Nous avons fait une étude qui montre qu’à peu près un mois de confinement coûte au continent 69 milliards de dollars. Et ça, c’est le manque d’emploi, le manque d’accès aux médicaments… Donc l’essentiel de cette suspension de la dette c’était d’avoir certaines sommes de liquidité qui pouvaient permettre de faire face à la crise.

Que répondez-vous à ceux qui estiment que c’est une fausse bonne idée et que cela n’apporte pas de réponse structurelle et risque de ternir l’image de l’Afrique ?

 Nous ne sommes pas ici en train d’apporter une réponse structurelle, parce que ce que nous avons n’est pas un problème structurel de la dette. C’est une question de crise liée à une pandémie mondiale qui vient d’attaquer l’Afrique comme tous les autres pays. Cette question de suspension du service de la dette, c’est juste pour donner une liquidité immédiate à ces pays pour qu’ils puissent répondre à ces besoins urgents de la population, pour pouvoir ne pas devoir faire le choix entre la vie des populations africaines et la croissance de nos économies.

Après le coronavirus, quelles doivent être les priorités pour restructurer les économies africaines ?

Je crois qu’il y a trois choses. La première, c’est de dire que beaucoup d’économies africaines avant cette crise étaient en train de croître d’une façon assez satisfaisante. Pour ces économies-là, qui doivent continuer avec les politiques qu’elles menaient déjà. Notamment d’austérité mais qui en même temps augmentaient la provision d’infrastructures aux populations. Il y avait pas mal d’économies africaines qui s’en sortaient.

« L’accès à l’économie numérique »

Mais deux choses qui en sortent de cette crise, c’est d’abord l’importance de l’économie numérique. Il va falloir augmenter l’accès à l’économie numérique pour toutes les populations africaines, rurales comme urbaines. Nous voyons que dans tous les pays où il y a eu une reprise aigue, c’est parce qu’il y avait une économie numérique qui pouvait supporter certains emplois.

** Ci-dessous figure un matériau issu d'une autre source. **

(** * S3Wrapper: a shallow embedding of the S3 convenience layer

  The repository holds two variants of the same package:
  [s3wrapper/] (the current one, with docstrings and the metadata
  operations) and [S3Wrapper/] (the earlier one).  Both are embedded
  here.  Functions whose bodies differ only in console markup are
  shared; those that differ in behaviour have a [Legacy] twin.

  The wrapper is glue around three collaborators that are not part of
  the repository: the Python runtime (exceptions, [str], [os.path],
  [hashlib]), the boto3 client and rich's [Prompt].  They are modelled
  as an explicit [world] that every method threads:

    - a local filesystem (path -> contents),
    - the remote store (bucket -> key -> object),
    - the answer of the service to [list_buckets],
    - the operator's terminal input, line by line,
    - a fault plan: for the n-th SDK call, the exception it raises,
    - a trace of everything the program did to the outside.          *)

From Stdlib Require Import ZArith Lia Ascii String.
From stdpp Require Import base option list gmap strings fin_maps sorting.

Local Open Scope string_scope.
Local Open Scope Z_scope.

(** ** Python values and exceptions *)

Module Py.

(** The [Exception] subclasses that the two variants raise, catch or
    let through.  [ClientError] is botocore's class for every error
    response of the service; it carries the service's error code
    ("404", "NoSuchKey", "AccessDenied", "SlowDown", ...).
    [BotoCoreError] stands for the SDK's client-side failures, which
    are not [ClientError]s (EndpointConnectionError,
    ParamValidationError, ReadTimeoutError, S3UploadFailedError, ...). *)
Inductive exn :=
| ClientError (code : string)
| BotoCoreError (name : string)
| KeyError (key : string)
| TypeError (msg : string)
| FileNotFoundError (msg : string)
| EOFError
| S3Exception (msg : string).

#[export] Instance exn_eq_dec : EqDecision exn.
Proof. solve_decision. Defined.

Inductive result (A : Type) :=
| Ok (a : A)
| Raise (e : exn).
Arguments Ok {A} a.
Arguments Raise {A} e.

(** [except ClientError], [except KeyError], [except Exception]. *)
Definition is_ClientError (e : exn) : bool :=
  match e with ClientError _ => true | _ => false end.
Definition is_KeyError (e : exn) : bool :=
  match e with KeyError _ => true | _ => false end.
Definition is_Exception (e : exn) : bool := true.

(** [str.startswith], [str.endswith] and [str.strip].  A [string] is
    the UTF-8 text; prefix and suffix tests on code points and on
    their UTF-8 bytes agree. *)
Definition startswith (s p : string) : bool := String.prefix p s.

Definition endswith (s suf : string) : bool :=
  let n := String.length s in
  let m := String.length suf in
  if (m <=? n)%nat then String.eqb (substring (n - m) m s) suf else false.

Definition isspace (c : ascii) : bool :=
  let n := nat_of_ascii c in
  ((9 <=? n) && (n <=? 13) || (28 <=? n) && (n <=? 32))%nat.

Fixpoint lstrip (s : string) : string :=
  match s with
  | String c r => if isspace c then lstrip r else s
  | EmptyString => EmptyString
  end.

Fixpoint rstrip (s : string) : string :=
  match s with
  | String c r =>
      match rstrip r with
      | EmptyString => if isspace c then EmptyString else String c EmptyString
      | r' => String c r'
      end
  | EmptyString => EmptyString
  end.

Definition strip (s : string) : string := rstrip (lstrip s).

(** Truthiness of [str | None] and of a [dict]. *)
Definition truthy_str (s : option string) : bool :=
  match s with
  | Some s' => negb (String.eqb s' "")
  | None => false
  end.

Definition truthy_dict {V} (d : gmap string V) : bool :=
  negb (Nat.eqb (size d) 0).

(** [os.path.join(a, b)] on POSIX, for two components. *)
Definition os_path_join (a b : string) : string :=
  if startswith b "/" then b
  else if String.eqb a "" || endswith a "/" then a +:+ b
  else a +:+ "/" +:+ b.

(** [os.path.basename]: what follows the last slash. *)
Fixpoint basename (p : string) : string :=
  match p with
  | EmptyString => EmptyString
  | String c r =>
      if existsb (Ascii.eqb "/"%char) (list_ascii_of_string r) then basename r
      else if Ascii.eqb c "/"%char then r else p
  end.

(** Cut a list into consecutive runs of [size] elements (the last one
    may be shorter); [fuel] bounds the number of runs. *)
Fixpoint chunks {A} (fuel size : nat) (l : list A) : list (list A) :=
  match fuel with
  | O => []
  | S fuel' =>
      match l with
      | [] => []
      | _ => take size l :: chunks fuel' size (drop size l)
      end
  end.

End Py.
Export Py.

(** ** [hashlib.sha256(...).hexdigest()] (FIPS 180-4) *)

Module SHA256.

Definition mask32 (x : Z) : Z := Z.land x 4294967295.
Definition add32 (x y : Z) : Z := mask32 (x + y).
Definition rotr (n x : Z) : Z :=
  mask32 (Z.lor (Z.shiftr x n) (Z.shiftl x (32 - n))).

Definition Ch (x y z : Z) : Z :=
  Z.lxor (Z.land x y) (Z.land (mask32 (Z.lnot x)) z).
Definition Maj (x y z : Z) : Z :=
  Z.lxor (Z.lxor (Z.land x y) (Z.land x z)) (Z.land y z).
Definition Sigma0 (x : Z) : Z := Z.lxor (Z.lxor (rotr 2 x) (rotr 13 x)) (rotr 22 x).
Definition Sigma1 (x : Z) : Z := Z.lxor (Z.lxor (rotr 6 x) (rotr 11 x)) (rotr 25 x).
Definition sigma0 (x : Z) : Z := Z.lxor (Z.lxor (rotr 7 x) (rotr 18 x)) (Z.shiftr x 3).
Definition sigma1 (x : Z) : Z := Z.lxor (Z.lxor (rotr 17 x) (rotr 19 x)) (Z.shiftr x 10).

(** The round constants are the first 32 bits of the fractional parts of
    the cube roots of the first 64 primes, the initial hash value those of
    the square roots of the first 8. *)
Definition is_prime (n : nat) : bool :=
  (1 <? n)%nat && forallb (fun d => negb (n mod d =? 0)%nat) (seq 2 (n - 2)).

Definition primes (count : nat) : list Z :=
  map Z.of_nat (take count (List.filter is_prime (seq 2 310))).

(** The integer cube root, bit by bit from the top. *)
Fixpoint cbrt_bits (bits : nat) (n r : Z) : Z :=
  match bits with
  | O => r
  | S b =>
      let r' := Z.lor r (Z.shiftl 1 (Z.of_nat b)) in
      cbrt_bits b n (if r' * r' * r' <=? n then r' else r)
  end.

Definition frac_cbrt (p : Z) : Z := mask32 (cbrt_bits 36 (Z.shiftl p 96) 0).
Definition frac_sqrt (p : Z) : Z := mask32 (Z.sqrt (Z.shiftl p 64)).

Definition K : list Z := Eval vm_compute in map frac_cbrt (primes 64).
Definition H0 : list Z := Eval vm_compute in map frac_sqrt (primes 8).

(** Big-endian encodings. *)
Fixpoint be_bytes (n : nat) (x : Z) : list Z :=
  match n with
  | O => []
  | S n' => Z.land (Z.shiftr x (8 * Z.of_nat n')) 255 :: be_bytes n' x
  end.

Definition be_word (bs : list Z) : Z :=
  fold_left (fun acc b => Z.lor (Z.shiftl acc 8) b) bs 0.

(** Padding: a 1 bit, zeros up to 56 mod 64, the bit length on 8 bytes. *)
Definition pad (msg : list Z) : list Z :=
  let len := Z.of_nat (length msg) in
  let zeros := Z.to_nat ((55 - len) mod 64) in
  msg ++ [128] ++ repeat 0 zeros ++ be_bytes 8 (8 * len).

(** Message schedule, newest word first while it grows. *)
Fixpoint extend (n : nat) (rev_w : list Z) : list Z :=
  match n with
  | O => rev_w
  | S n' =>
      let at_ i := nth i rev_w 0 in
      let w := add32 (add32 (add32 (sigma1 (at_ 1%nat)) (at_ 6%nat))
                            (sigma0 (at_ 14%nat))) (at_ 15%nat) in
      extend n' (w :: rev_w)
  end.

Definition schedule (block : list Z) : list Z :=
  rev (extend 48 (rev (map be_word (chunks 16 4 block)))).

Record regs := { ra : Z; rb : Z; rc : Z; rd : Z; re : Z; rf : Z; rg : Z; rh : Z }.
Fixpoint print_currencies (currencies : list (string * json)) : W unit :=
  match currencies with
  | [] => ret tt
  | (_, currency) :: rest =>
      name <- lift (get_default currency "currencyName" (JStr "")) ;;
      code <- lift (get_default currency "id" (JStr "")) ;;
      symbol <- lift (get_default currency "currencySymbol" (JStr "")) ;;
      print (py_str code ++ " - " ++ py_str name ++ " - "
               ++ py_str symbol) ;;
      print_currencies rest
  end.

Definition exchange_rate (cur1 cur2 : string)
  : W (option PyFloat.float) :=
  let pair := cur1 ++ "_" ++ cur2 in
  let endpoint :=
    "api/v7/convert?q=" ++ pair ++ "&compact=ultra&apiKey=" ++ key_text in
  data <- api_get_json endpoint 10 ;;
  if negb (truthy data) then
    print "Invalid currencies or empty response." ;; ret None
  else
    rate <- lift (get_default data pair JNull) ;;
    match rate with
    | JNull =>
        print "Invalid currencies or unsupported pair." ;; ret None
    | _ =>
        print (cur1 ++ " -> " ++ cur2 ++ " = " ++ py_str rate) ;;
        x <- lift (float_of_json rate) ;;
        ret (Some x)
    end.

Definition convert (cur1 cur2 amount : string)
  : W (option PyFloat.float) :=
  r <- exchange_rate cur1 cur2 ;;
  match r with
  | None => ret None
  | Some rate =>
      match float_of_string amount with
      | None => print "Invalid amount." ;; ret None
      | Some value =>
          let converted := PyFloat.fmul rate value in
          print (PyFloat.repr value ++ " " ++ cur1 ++ " is equal to "
                   ++ format_4f converted ++ " " ++ cur2) ;;
          ret (Some converted)
      end
  end.

Definition GREETING : string :=
  "Hello! Commands:" ++ String "010" "- list: show available currencies"
    ++ String "010" "- rate: show exchange rate between two currencies"
    ++ String "010" "- convert: convert an amount"
    ++ String "010" "- q: quit" ++ String "010" "".

Definition cache : Type := option (list (string * json)).

(** The [try] block of the loop body, for a command other than "q";
    it returns the cache as the command leaves it. *)
Definition dispatch (command : string) (currencies_cache : cache)
  : W cache :=
  if String.eqb command "list" then
    c <- match currencies_cache with
         | None => get_currencies
         | Some c => ret c
         end ;;
    print_currencies c ;;
    ret (Some c)
  else if String.eqb command "convert" then
    a <- input "Enter a currency you have: " ;;
    let cur1 := PyStr.upper (PyStr.strip a) in
    b <- input ("Enter an amount in " ++ cur1 ++ ": ") ;;
    let amount := PyStr.strip b in
    c <- input "Enter a currency you want to get: " ;;
    let cur2 := PyStr.upper (PyStr.strip c) in
    convert cur1 cur2 amount ;;
    ret currencies_cache
  else if String.eqb command "rate" then
    a <- input "Enter a currency you have: " ;;
    let cur1 := PyStr.upper (PyStr.strip a) in
    b <- input "Enter a currency to convert to: " ;;
    let cur2 := PyStr.upper (PyStr.strip b) in
    exchange_rate cur1 cur2 ;;
    ret currencies_cache
  else
    print "Unrecognized command." ;; ret currencies_cache.
(** Rounding produces a float of the format (possibly a zero or an
    infinity), whatever the mantissa it is given. *)
Lemma binary_round_aux_valid (s : bool) (m e : Z) (l : location) :
  0 <= m -> e <= fexp 53 1024 (Zdigits2 m + e) ->
  valid_binary 53 1024 (binary_round_aux 53 1024 s m e l) = true.
Proof.
  intros Hm He.
  destruct (shr_fexp_spec m e l Hm He) as [He1 Hm1].
  unfold binary_round_aux.
  destruct (shr_fexp 53 1024 m e l) as [mrs1 e1] eqn:E1. cbn [fst snd] in He1, Hm1.
  set (n1 := fexp 53 1024 (Zdigits2 m + e) - e) in *.
  assert (Hn1 : 0 <= n1) by (unfold n1; lia).
  assert (Hp1 : 0 < 2 ^ n1) by (apply Z.pow_pos_nonneg; lia).
  assert (Hm1n : 0 <= shr_m mrs1) by (rewrite Hm1; apply Z.div_pos; lia).
  set (m2 := round_nearest_even (shr_m mrs1) (loc_of_shr_record mrs1)).
  assert (Hm2 : shr_m mrs1 <= m2 <= shr_m mrs1 + 1) by apply round_nearest_even_bounds.
  (* the second cut does not go below the first exponent *)
  assert (He2 : e1 <= fexp 53 1024 (Zdigits2 m2 + e1)).
  { rewrite He1.
    destruct (Z.eq_dec (fexp 53 1024 (Zdigits2 m + e)) (-1074)) as [Hmin | Hnorm].
    - rewrite Hmin. apply fexp_ge_emin.
    - assert (Hf : fexp 53 1024 (Zdigits2 m + e) = Zdigits2 m + e - 53)
        by (unfold fexp, emin in *; lia).
      apply fexp_monotone.
      assert (Hd : 53 <= Zdigits2 m) by (unfold n1 in Hn1; lia).
      destruct m as [| p | p]; [cbn in Hd; lia | | lia].
      assert (Hn1v : n1 = Zdigits2 (Zpos p) - 53) by (unfold n1; lia).
      assert (Hq : 2 ^ 52 <= Zpos p / 2 ^ n1).
      { destruct (Zdigits2_bounds p) as [Hl _].
        apply Z.div_le_lower_bound; [lia |].
        rewrite <- Z.pow_add_r by lia.
        replace (n1 + 52) with (Zdigits2 (Zpos p) - 1) by lia. exact Hl. }
      assert (Hd2 : 53 <= Zdigits2 m2).
      { apply (Zdigits2_ge m2 52); [lia |]. rewrite <- Hm1 in Hq. lia. }
      lia. }
  assert (Hm2n : 0 <= m2) by lia.
  destruct (shr_fexp_spec m2 e1 loc_Exact Hm2n He2) as [He3 Hm3].
  destruct (shr_fexp 53 1024 m2 e1 loc_Exact) as [mrs2 e2] eqn:E2.
  cbn [fst snd] in He3, Hm3.
  set (n2 := fexp 53 1024 (Zdigits2 m2 + e1) - e1) in *.
  assert (Hn2 : 0 <= n2) by (unfold n2; lia).
  destruct (shr_m mrs2) as [| p3 | p3] eqn:E3; [reflexivity | | ].
  - destruct (Z.leb_spec e2 (1024 - 53)) as [Hle | Hgt]; [| reflexivity].
    cbn [valid_binary]. unfold bounded, canonical_mantissa.
    apply andb_true_intro. split; [| apply Z.leb_le; exact Hle].
    apply Z.eqb_eq.
    change (Zpos (digits2_pos p3)) with (Zdigits2 (Zpos p3)).
    destruct m2 as [| p2 | p2]; try lia.
    { rewrite Z.div_0_l in Hm3 by (apply Z.pow_nonzero; lia). lia. }
    rewrite Hm3, Zdigits2_div_pow2 by lia.
    rewrite He3. f_equal. unfold n2. lia.
  - exfalso.
    assert (0 <= m2 / 2 ^ n2) by (apply Z.div_pos; [lia | apply Z.pow_pos_nonneg; lia]).
    lia.
Qed.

La deuxième chose, c’est que la question de la pauvreté et les Trans-vulnérables. En Afrique aujourd’hui, nous avons un secteur informel assez important. Il va falloir voir comment, en utilisant l’économie numérique, comment est-ce que nous pouvons nous assurer que ce secteur informel, rentre dans la formalité. Et puis, je pense que, comment nous l’avons vu partout dans le monde, la faiblesse de nos systèmes sanitaires. En Afrique encore plus faible. Nous devons construire autour de nos systèmes sanitaires, des institutions beaucoup plus robustes. 

Sur l’éducation, il fa falloir qu’on repense un peu comment donner l’éducation. Cette crise pose aussi une question d’inégalité. Ceux qui ont un peu plus de moyens avec l’accès au numérique peuvent continuer à étudier. Mais d’autres ne pourront pas. Je pense à une Afrique à deux vitesses. Avec des étudiants qui continuent à aller à l’école et d’autres qui ne le peuvent pas. Il va falloir que nous revoyions ça.

« Nous devons augmenter notre production »

Et finalement, je crois que les dirigeants africains avaient déjà lancé les échanges de libres échanges entre les économies africaines. Nous devons augmenter d’avantage le commerces intra africains. Dans cette crise, nous avons vu 54 pays africains fermer leurs frontières aux médicaments et à la nourriture. Ce qui a résulté forcément à l’augmentation des prix des denrées alimentaires.

Pouvons-nous peut-être augmenter notre production sur le continent, surtout des denrées alimentaires pour pouvoir faire notre autosuffisance alimentaire d’au moins de 60 à 75 % sur le continent.